Source: CKSP website

===Hong Kong International Airport===

| Time | Depart | Arrive |
|---|---|---|
| 9:30 | Jiuzhou Port | Hong Kong International Airport |
| 12:15 | Hong Kong International Airport | Jiuzhou Port |
| 12:40 | Jiuzhou Port | Hong Kong International Airport |
| 14:05 | Hong Kong International Airport | Jiuzhou Port |
| 15:30 | Jiuzhou Port | Hong Kong International Airport |
| 17:00 | Hong Kong International Airport | Jiuzhou Port |
| 18:30 | Jiuzhou Port | Hong Kong International Airport |
| 20:00 | Hong Kong International Airport | Jiuzhou Port |

Source: CKSP company website

==Forward travel from Jiuzhou Port==
Jiuzhou Port is connected by a number of other on-going transport options.

Taxis are available.

After a busy ferry has come in, it might be necessary to queue and wait for taxis to return. To the right of the port on the sea wall-lined pavement is a bus stop for buses headed north. The number 99 directly passes the famous "Fisher Girl" statue (symbol of Zhuhai), and has views of the surrounding islands.

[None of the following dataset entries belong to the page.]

#[export] Instance demo_json : EnvelopeJson := {
  dump_json d := if decide (d = demo_data) then Ok demo_raw
                 else if decide (d = demo_replay_data) then Ok demo_replay_raw else Err ValueError;
  parse_json raw := if decide (raw = demo_raw) then Ok demo_data
                    else if decide (raw = demo_replay_raw) then Ok demo_replay_data else Err ValidationError;
  check_json raw := if decide (raw = [Byte.x7b; Byte.x7d]) then Ok tt else Err ValueError;
}.
#[export] Instance demo_json_laws : EnvelopeJsonLaws.
Proof.
  split; cbn; intros; repeat case_decide; simplify_eq; auto.
Qed.

Lemma envelope_roundtrip_witness :
  envelope_encode 1048576 demo_message = Ok demo_raw ∧ envelope_decode 1048576 demo_raw = Ok demo_message.
Proof.
  assert (He : envelope_encode 1048576 demo_message = Ok demo_raw) by (vm_compute; reflexivity).
  split; [exact He | exact (envelope_roundtrip 1048576 demo_message demo_raw He)].
Defined.

Lemma envelope_decode_total_witness :
  match envelope_decode 1048576 [] with
  | Ok m => (Z.of_nat (length (@nil Byte.byte)) ≤ 1048576)%Z ∧ (1 ≤ len (me_job_type m) ≤ 500)%Z
      ∧ py_strip (me_job_type m) ≠ []
      ∧ (1 ≤ me_job_version m)%Z ∧ dt_offset (me_enqueued_at m) = None
      ∧ (∀ c, me_correlation_id m = Some c → len c ≤ 200)%Z ∧ check_json (me_payload m) = Ok tt
  | Err e => e = InvalidMessageError
  end.
Proof. exact (envelope_decode_total 1048576 []). Defined.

Opposite the port is a larger bus terminus where a number of buses run regular services. From here the number 3 restarts its route and heads North past Zhongshan University and Beijing Normal University, Zhuhai Campus, all the way up to Jin Ding. Many other bus routes lead down into the Gongbei (拱北 (Gǒngběi)) section of Zhuhai, where the China / Macau Border Crossing is located.